Brief: Copy verbatim the material from its first line to the line that holds "Definition Map_new : Map", including that line.

Material provided:

(** The defaults for a key of [size] bytes: the hash is its last four bytes. *)
#[export] Instance bytes_key `{Platform} : MapKey (list Z) := {
  Map_hash := fun k => load 4 (of_list k) (Z.of_nat (length k) - 4);
  Map_compare := Bits_memcmp
}.
Lemma bytes_compare (size : nat) a b : length a = size -> length b = size -> (Bits_memcmp a b = 0 <-> a = b).
Proof. intros Ha Hb. apply memcmp_0. congruence. Qed.
Definition bytes_key_laws `{Platform} (size : nat) : MapKeyLaws (list Z) :=
  {| key_valid := fun k => length k = size; compare_eq := bytes_compare size |}.

Record Map (K V : Type) := {
  hashCodes : Z -> Z;
  keys : Z -> K;
  handles : Z -> Z;
  nextHandle : Z;
  values : Z -> V;
  count : Z;
  map_capacity : Z
}.
Arguments hashCodes {K V}.
Arguments keys {K V}.
Arguments handles {K V}.
Arguments nextHandle {K V}.
Arguments values {K V}.
Arguments count {K V}.
Arguments map_capacity {K V}.

(** [a[i] = x], and the memmove of [n] elements from [i + 1] to [i]. *)
Definition array_set {A} (a : Z -> A) (i : Z) (x : A) : Z -> A := fun j => if j =? i then x else a j.
Definition array_shift {A} (a : Z -> A) (i n : Z) : Z -> A :=
  fun j => if (i <=? j) && (j <? i + n) then a (j + 1) else a j.

Section map.
  Context {K V : Type} {key : MapKey K} {k0 : Inhabited K} {v0 : Inhabited V}.

Definition Map_new : Map K V :=
  {| hashCodes := fun _ => 0; keys := fun _ => inhabitant; handles := fun _ => 0; nextHandle := 0;
     values := fun _ => inhabitant; count := 0; map_capacity := 0 |}.

Definition Map_indexForKey (k : K) (map : Map K V) : Z :=
  let hashCode := Map_hash k in
  match for_until (Z.to_nat map.(count)) 0 (fun i _ =>
          if (map.(hashCodes) i =? hashCode) && (Map_compare k (map.(keys) i) =? 0)
          then inr i else inl tt) tt with
  | inr i => i
  | inl _ => -1
  end.

(** The bisection: [base] and [bufferLen] of the loop. A 32-bit length halves to
    0 in 33 rounds. *)
Fixpoint indexForHandle_loop (fuel : nat) (handle : Z) (map : Map K V) (base bufferLen : Z) : Z :=
  match fuel with
  | O => -1
  | S fuel =>
      if bufferLen =? 0 then -1
      else
        let currentHandle := map.(handles) (base + bufferLen / 2) in
        if currentHandle <=? handle then
          if currentHandle =? handle then base + bufferLen / 2
          else indexForHandle_loop fuel handle map (base + (bufferLen / 2 + 1)) ((bufferLen - 1) / 2)
        else indexForHandle_loop fuel handle map base (bufferLen / 2)
  end.

Definition Map_indexForHandle (handle : Z) (map : Map K V) : Z :=
  indexForHandle_loop 33 handle map 0 map.(count).

Definition set_count (map : Map K V) (n : Z) : Map K V :=
  {| hashCodes := map.(hashCodes); keys := map.(keys); handles := map.(handles); nextHandle := map.(nextHandle);
     values := map.(values); count := n; map_capacity := map.(map_capacity) |}.

Definition Map_remove (index : Z) (map : Map K V) : Map K V * Z :=
  let last := s32 (s32 map.(count) - 1) in
  if (0 <=? index) && (index <? last) then
    let n := map.(count) - index - 1 in
    ({| hashCodes := array_shift map.(hashCodes) index n; keys := array_shift map.(keys) index n;
        handles := array_shift map.(handles) index n; nextHandle := map.(nextHandle);
        values := array_shift map.(values) index n;
        count := u32 (map.(count) - 1); map_capacity := map.(map_capacity) |}, 0)
  else if index =? last then (set_count map (u32 (map.(count) - 1)), 0)
  else (map, -1).

Definition set_value (map : Map K V) (i : Z) (v : V) : Map K V :=
  {| hashCodes := map.(hashCodes); keys := map.(keys); handles := map.(handles); nextHandle := map.(nextHandle);
     values := array_set map.(values) i v; count := map.(count); map_capacity := map.(map_capacity) |}.

Definition Map_put (k : K) (value : V) (map : Map K V) : Map K V * Z :=
  let capacity' := if map.(count) =? map.(map_capacity) then u32 (map.(map_capacity) + 10)
                   else map.(map_capacity) in
  let map := {| hashCodes := map.(hashCodes); keys := map.(keys); handles := map.(handles);
                nextHandle := map.(nextHandle); values := map.(values); count := map.(count);
                map_capacity := capacity' |} in
  let i := Map_indexForKey k map in
  let '(map, i) :=
    if i <? 0 then
      let i := map.(count) in
      ({| hashCodes := array_set map.(hashCodes) i (Map_hash k); keys := array_set map.(keys) i k;
          handles := array_set map.(handles) i map.(nextHandle); nextHandle := u32 (map.(nextHandle) + 1);
          values := map.(values); count := u32 (map.(count) + 1); map_capacity := map.(map_capacity) |}, i)
    else (map, i) in
  (set_value map i value, i).
End map.

(** ** The finite map *)
Section refinement.
  Context {K V : Type} {key : MapKey K} {laws : MapKeyLaws K} `{Countable K} {k0 : Inhabited K} {v0 : Inhabited V}.

(** The rows in use are those of [g]; their handles increase. *)
Record map_rep (m : Map K V) (g : gmap K (Z * V)) : Prop := {
  rep_count : 0 <= m.(count) <= m.(nextHandle);
  rep_next : m.(nextHandle) < 2 ^ 31;
  rep_row : forall i, 0 <= i < m.(count) ->
    key_valid (m.(keys) i) /\ m.(hashCodes) i = Map_hash (m.(keys) i) /\
    g !! m.(keys) i = Some (m.(handles) i, m.(values) i) /\ m.(handles) i < m.(nextHandle);
  rep_all : forall k h v, g !! k = Some (h, v) ->
    exists i, 0 <= i < m.(count) /\ m.(keys) i = k /\ m.(handles) i = h /\ m.(values) i = v;
  rep_sorted : forall i j, 0 <= i < j -> j < m.(count) -> m.(handles) i < m.(handles) j
}.

Lemma new_rep : map_rep Map_new ∅.
Proof. split; cbn; try lia. intros k h v Hk. rewrite lookup_empty in Hk. done. Qed.

(** The handle is that of one row at most, and so is the key. *)
Lemma handles_inj m g i j : map_rep m g -> 0 <= i < m.(count) -> 0 <= j < m.(count) ->
  m.(handles) i = m.(handles) j -> i = j.
Proof.
  intros Hm Hi Hj E. destruct (Ztrichotomy i j) as [?|[?|?]]; [|done|].
  - pose proof (rep_sorted m g Hm i j). lia.
  - pose proof (rep_sorted m g Hm j i). lia.
Qed.

Lemma keys_inj m g i j : map_rep m g -> 0 <= i < m.(count) -> 0 <= j < m.(count) ->
  m.(keys) i = m.(keys) j -> i = j.
Proof.
  intros Hm Hi Hj E. apply (handles_inj m g); [done..|].
  destruct (rep_row m g Hm i Hi) as (_ & _ & Ei & _), (rep_row m g Hm j Hj) as (_ & _ & Ej & _). congruence.
Qed.

Lemma for_until_search {R} (p : Z -> bool) (f : Z -> R) n lo :
  match for_until n lo (fun i _ => if p i then inr (f i) else inl tt) tt with
  | inr r => exists i, lo <= i < lo + Z.of_nat n /\ p i = true /\ r = f i
  | inl _ => forall i, lo <= i < lo + Z.of_nat n -> p i = false
  end.
Proof.
  revert lo. induction n as [|n IH]; intros lo; cbn [for_until]; [lia|].
  destruct (p lo) eqn:E; [exists lo; split_and!; [lia..|done|done]|].
  specialize (IH (lo + 1)). destruct (for_until _ _ _ _).
  - intros i Hi. destruct (decide (i = lo)) as [->|]; [done|]. apply IH. lia.
  - destruct IH as (i & Hi & H1 & H2). exists i. split; [lia|done].
Qed.

Lemma indexForKey_spec m g k : map_rep m g -> key_valid k ->
  match g !! k with
  | Some (h, v) => let i := Map_indexForKey k m in
      0 <= i < m.(count) /\ m.(keys) i = k /\ m.(handles) i = h /\ m.(values) i = v
  | None => Map_indexForKey k m = -1
  end.
Proof.
  intros Hm Hk. unfold Map_indexForKey.
  pose proof (for_until_search (fun i => (hashCodes m i =? Map_hash k) && (Map_compare k (keys m i) =? 0)) id
    (Z.to_nat (count m)) 0) as Hs. unfold id in Hs. cbn beta in Hs. pose proof (rep_count m g Hm).
  destruct (for_until _ _ _ _).
  - destruct (g !! k) as [[h v]|] eqn:E; [|done]. destruct (rep_all m g Hm k h v E) as (i & Hi & Ek & _ & _).
    specialize (Hs i ltac:(lia)). destruct (rep_row m g Hm i Hi) as (Hv & Hh & _).
    rewrite Hh, Ek, Z.eqb_refl, (proj2 (compare_eq k k Hk Hk) eq_refl) in Hs. done.
  - destruct Hs as (i & Hi & Hp & ->). apply andb_true_iff in Hp as [_ Hp%Z.eqb_eq].
    destruct (rep_row m g Hm i ltac:(lia)) as (Hv & _ & Hg & _). apply compare_eq in Hp; [|done..]. rewrite Hp, Hg.
    split_and!; done || lia.
Qed.

(** Bisection over sorted handles finds the row, if it is in the range. *)
Lemma indexForHandle_loop_spec m g h : map_rep m g -> forall fuel base n,
  0 <= base -> 0 <= n < 2 ^ (Z.of_nat fuel - 1) -> (0 < fuel)%nat -> base + n <= m.(count) ->
  let r := indexForHandle_loop fuel h m base n in
  (r = -1 /\ forall i, base <= i < base + n -> m.(handles) i <> h) \/
  (base <= r < base + n /\ m.(handles) r = h).
Proof.
  intros Hm. induction fuel as [|fuel IH]; intros base n Hb Hn Hf Hc; [lia|]. cbn [indexForHandle_loop].
  destruct (Z.eqb_spec n 0) as [->|Hn0]; [left; split; [done|lia]|].
  destruct fuel as [|fuel'] eqn:Ef; [cbn in Hn; lia|]. rewrite <-Ef in *.
  assert (2 ^ (Z.of_nat (S fuel) - 1) = 2 * 2 ^ (Z.of_nat fuel - 1)) as Epow
    by (rewrite <-Z.pow_succ_r by lia; f_equal; lia).
  pose proof (Z.div_mod n 2 ltac:(lia)). pose proof (Z.mod_pos_bound n 2 ltac:(lia)).
  pose proof (Z.div_mod (n - 1) 2 ltac:(lia)). pose proof (Z.mod_pos_bound (n - 1) 2 ltac:(lia)).
  set (mid := base + n / 2).
  assert (forall i, 0 <= i < mid -> handles m i < handles m mid) as Hlo
    by (intros i Hi; apply (rep_sorted m g Hm); unfold mid in *; lia).
  assert (forall i, mid < i < count m -> handles m mid < handles m i) as Hhi
    by (intros i Hi; apply (rep_sorted m g Hm); unfold mid in *; lia).
  destruct (Z.leb_spec (handles m mid) h) as [Hle|Hgt].
  - destruct (Z.eqb_spec (handles m mid) h) as [E|Hne]; [right; unfold mid; split; [lia|done]|].
    destruct (IH (base + (n / 2 + 1)) ((n - 1) / 2) ltac:(lia) ltac:(lia) ltac:(lia) ltac:(lia)) as [[Er Hr]|[Hr Er]].
    + left. split; [done|]. intros i Hi E. destruct (Z.le_gt_cases i mid) as [Hi'|Hi'].
      * destruct (decide (i = mid)) as [->|]; [done|]. specialize (Hlo i). lia.
      * apply (Hr i); [unfold mid in *; lia|done].
    + right. split; [lia|done].
  - destruct (IH base (n / 2) ltac:(lia) ltac:(lia) ltac:(lia) ltac:(lia)) as [[Er Hr]|[Hr Er]].
    + left. split; [done|]. intros i Hi E. destruct (Z.le_gt_cases mid i) as [Hi'|Hi'].
      * destruct (decide (i = mid)) as [->|]; [lia|]. specialize (Hhi i). lia.
      * apply (Hr i); [unfold mid in *; lia|done].
    + right. split; [lia|done].
Qed.

Lemma indexForHandle_spec m g h : map_rep m g ->
  (Map_indexForHandle h m = -1 /\ forall k v, g !! k <> Some (h, v)) \/
  (0 <= Map_indexForHandle h m < m.(count) /\ m.(handles) (Map_indexForHandle h m) = h).
Proof.
  intros Hm. pose proof (rep_count m g Hm). pose proof (rep_next m g Hm).
  destruct (indexForHandle_loop_spec m g h Hm 33 0 (count m) ltac:(lia) ltac:(cbn; lia) ltac:(lia) ltac:(lia)) as [[Er Hr]|Hr].
  - left. split; [done|]. intros k v E. destruct (rep_all m g Hm k h v E) as (i & Hi & _ & Eh & _).
    apply (Hr i); [lia|done].
  - right. done.
Qed.

(** A new row at the end. *)
Lemma put_new m g k v : map_rep m g -> key_valid k -> g !! k = None -> m.(nextHandle) + 1 < 2 ^ 31 ->
  exists m', Map_put k v m = (m', m.(count)) /\ map_rep m' (<[k := (m.(nextHandle), v)]> g) /\
    m'.(nextHandle) = m.(nextHandle) + 1 /\ m'.(count) = m.(count) + 1 /\ m'.(values) m.(count) = v /\
    m'.(handles) m.(count) = m.(nextHandle).
Proof.
  intros Hm Hk Hg Hn. pose proof (rep_count m g Hm). pose proof (indexForKey_spec m g k Hm Hk) as Hi. rewrite Hg in Hi.
  unfold Map_put. set (m1 := {| hashCodes := hashCodes m |}).
  change (Map_indexForKey k m1) with (Map_indexForKey k m). rewrite Hi. cbn [Z.ltb Z.compare].
  eexists. split; [done|]. cbn [set_value m1 hashCodes keys handles nextHandle values count map_capacity].
  rewrite !u32_small by lia. unfold array_set.
  split; [|split_and!; try done; rewrite Z.eqb_refl; done].
  split; cbn [set_value m1 hashCodes keys handles nextHandle values count map_capacity]; rewrite ?u32_small by lia.
  - lia.
  - lia.
  - intros i Hir. unfold array_set. destruct (Z.eqb_spec i (count m)) as [->|].
    + rewrite lookup_insert_eq. split_and!; done || lia.
    + destruct (rep_row m g Hm i ltac:(lia)) as (H1 & H2 & H3 & H4).
      rewrite lookup_insert_ne by congruence. split_and!; done || lia.
  - intros k' h' v'. destruct (decide (k' = k)) as [->|Hne].
    + rewrite lookup_insert_eq. intros [= <- <-]. exists (count m). unfold array_set. rewrite Z.eqb_refl.
      split_and!; done || lia.
    + rewrite lookup_insert_ne by done. intros E. destruct (rep_all m g Hm _ _ _ E) as (i & Hir & E1 & E2 & E3).
      exists i. unfold array_set. rewrite (proj2 (Z.eqb_neq i (count m))) by lia. split_and!; done || lia.
  - intros i j Hij Hj. unfold array_set. rewrite (proj2 (Z.eqb_neq i (count m))) by lia.
    destruct (Z.eqb_spec j (count m)) as [->|].
    + apply (rep_row m g Hm). lia.
    + apply (rep_sorted m g Hm); lia.
Qed.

Solution for this exercise:
(** The defaults for a key of [size] bytes: the hash is its last four bytes. *)
#[export] Instance bytes_key `{Platform} : MapKey (list Z) := {
  Map_hash := fun k => load 4 (of_list k) (Z.of_nat (length k) - 4);
  Map_compare := Bits_memcmp
}.
Lemma bytes_compare (size : nat) a b : length a = size -> length b = size -> (Bits_memcmp a b = 0 <-> a = b).
Proof. intros Ha Hb. apply memcmp_0. congruence. Qed.
Definition bytes_key_laws `{Platform} (size : nat) : MapKeyLaws (list Z) :=
  {| key_valid := fun k => length k = size; compare_eq := bytes_compare size |}.

Record Map (K V : Type) := {
  hashCodes : Z -> Z;
  keys : Z -> K;
  handles : Z -> Z;
  nextHandle : Z;
  values : Z -> V;
  count : Z;
  map_capacity : Z
}.
Arguments hashCodes {K V}.
Arguments keys {K V}.
Arguments handles {K V}.
Arguments nextHandle {K V}.
Arguments values {K V}.
Arguments count {K V}.
Arguments map_capacity {K V}.

(** [a[i] = x], and the memmove of [n] elements from [i + 1] to [i]. *)
Definition array_set {A} (a : Z -> A) (i : Z) (x : A) : Z -> A := fun j => if j =? i then x else a j.
Definition array_shift {A} (a : Z -> A) (i n : Z) : Z -> A :=
  fun j => if (i <=? j) && (j <? i + n) then a (j + 1) else a j.

Section map.
  Context {K V : Type} {key : MapKey K} {k0 : Inhabited K} {v0 : Inhabited V}.

Definition Map_new : Map K V :=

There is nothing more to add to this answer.